(What to work on) Give the data again exactly, stopping after the "rewrite (cons_middle c), (assoc_L (++))." line.

Collected data:

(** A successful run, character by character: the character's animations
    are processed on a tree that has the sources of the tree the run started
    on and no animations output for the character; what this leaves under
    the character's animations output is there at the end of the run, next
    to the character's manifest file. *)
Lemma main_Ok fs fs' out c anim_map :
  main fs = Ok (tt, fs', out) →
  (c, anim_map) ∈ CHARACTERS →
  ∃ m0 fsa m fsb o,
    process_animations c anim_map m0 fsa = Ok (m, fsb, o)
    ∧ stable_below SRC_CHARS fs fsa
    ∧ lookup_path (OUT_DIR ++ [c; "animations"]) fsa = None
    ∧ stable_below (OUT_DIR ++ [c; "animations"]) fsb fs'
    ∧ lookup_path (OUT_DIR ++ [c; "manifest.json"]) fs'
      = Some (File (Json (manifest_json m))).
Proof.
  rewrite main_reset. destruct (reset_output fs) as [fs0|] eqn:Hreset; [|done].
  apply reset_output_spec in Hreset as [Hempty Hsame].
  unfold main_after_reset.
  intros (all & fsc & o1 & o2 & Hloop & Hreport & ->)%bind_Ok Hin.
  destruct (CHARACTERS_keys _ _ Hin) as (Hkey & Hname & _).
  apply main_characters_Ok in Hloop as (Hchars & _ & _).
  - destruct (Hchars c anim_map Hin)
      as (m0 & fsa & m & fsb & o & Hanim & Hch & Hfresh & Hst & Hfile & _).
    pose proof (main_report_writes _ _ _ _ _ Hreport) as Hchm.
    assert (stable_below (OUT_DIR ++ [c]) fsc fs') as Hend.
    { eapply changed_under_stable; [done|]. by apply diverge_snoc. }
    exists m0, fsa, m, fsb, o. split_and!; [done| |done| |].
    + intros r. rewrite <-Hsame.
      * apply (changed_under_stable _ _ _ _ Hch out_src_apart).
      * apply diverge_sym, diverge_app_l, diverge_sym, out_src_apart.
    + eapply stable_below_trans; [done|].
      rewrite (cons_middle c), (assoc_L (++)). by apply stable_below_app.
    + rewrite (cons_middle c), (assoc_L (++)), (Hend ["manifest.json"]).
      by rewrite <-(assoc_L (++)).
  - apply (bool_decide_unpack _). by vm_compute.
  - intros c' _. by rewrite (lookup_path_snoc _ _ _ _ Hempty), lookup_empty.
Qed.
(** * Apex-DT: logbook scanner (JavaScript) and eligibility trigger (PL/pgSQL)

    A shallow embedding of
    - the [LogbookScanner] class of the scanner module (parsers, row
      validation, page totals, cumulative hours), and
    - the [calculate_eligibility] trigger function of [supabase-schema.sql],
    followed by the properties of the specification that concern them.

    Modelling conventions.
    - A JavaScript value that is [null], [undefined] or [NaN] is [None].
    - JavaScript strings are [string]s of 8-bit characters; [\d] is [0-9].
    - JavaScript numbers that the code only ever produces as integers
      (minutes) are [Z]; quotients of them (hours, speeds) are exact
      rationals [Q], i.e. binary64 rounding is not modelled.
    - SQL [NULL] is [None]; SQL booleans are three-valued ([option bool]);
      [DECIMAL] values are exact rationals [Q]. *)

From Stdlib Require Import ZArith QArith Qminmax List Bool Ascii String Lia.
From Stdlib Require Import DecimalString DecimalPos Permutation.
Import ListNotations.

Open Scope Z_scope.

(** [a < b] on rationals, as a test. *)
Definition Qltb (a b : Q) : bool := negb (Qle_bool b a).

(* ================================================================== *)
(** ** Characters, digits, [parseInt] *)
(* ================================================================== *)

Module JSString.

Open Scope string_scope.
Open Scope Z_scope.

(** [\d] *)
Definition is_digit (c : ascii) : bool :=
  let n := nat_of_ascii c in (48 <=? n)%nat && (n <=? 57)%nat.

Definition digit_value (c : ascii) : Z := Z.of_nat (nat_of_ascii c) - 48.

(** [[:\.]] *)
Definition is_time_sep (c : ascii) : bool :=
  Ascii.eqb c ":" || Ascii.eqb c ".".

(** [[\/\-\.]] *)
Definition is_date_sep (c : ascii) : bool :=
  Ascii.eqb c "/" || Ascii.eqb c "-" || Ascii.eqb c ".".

(Answer to the exercise)
(** A successful run, character by character: the character's animations
    are processed on a tree that has the sources of the tree the run started
    on and no animations output for the character; what this leaves under
    the character's animations output is there at the end of the run, next
    to the character's manifest file. *)
Lemma main_Ok fs fs' out c anim_map :
  main fs = Ok (tt, fs', out) →
  (c, anim_map) ∈ CHARACTERS →
  ∃ m0 fsa m fsb o,
    process_animations c anim_map m0 fsa = Ok (m, fsb, o)
    ∧ stable_below SRC_CHARS fs fsa
    ∧ lookup_path (OUT_DIR ++ [c; "animations"]) fsa = None
    ∧ stable_below (OUT_DIR ++ [c; "animations"]) fsb fs'
    ∧ lookup_path (OUT_DIR ++ [c; "manifest.json"]) fs'
      = Some (File (Json (manifest_json m))).
Proof.
  rewrite main_reset. destruct (reset_output fs) as [fs0|] eqn:Hreset; [|done].
  apply reset_output_spec in Hreset as [Hempty Hsame].
  unfold main_after_reset.
  intros (all & fsc & o1 & o2 & Hloop & Hreport & ->)%bind_Ok Hin.
  destruct (CHARACTERS_keys _ _ Hin) as (Hkey & Hname & _).
  apply main_characters_Ok in Hloop as (Hchars & _ & _).
  - destruct (Hchars c anim_map Hin)
      as (m0 & fsa & m & fsb & o & Hanim & Hch & Hfresh & Hst & Hfile & _).
    pose proof (main_report_writes _ _ _ _ _ Hreport) as Hchm.
    assert (stable_below (OUT_DIR ++ [c]) fsc fs') as Hend.
    { eapply changed_under_stable; [done|]. by apply diverge_snoc. }
    exists m0, fsa, m, fsb, o. split_and!; [done| |done| |].
    + intros r. rewrite <-Hsame.
      * apply (changed_under_stable _ _ _ _ Hch out_src_apart).
      * apply diverge_sym, diverge_app_l, diverge_sym, out_src_apart.
    + eapply stable_below_trans; [done|].
      rewrite (cons_middle c), (assoc_L (++)). by apply stable_below_app.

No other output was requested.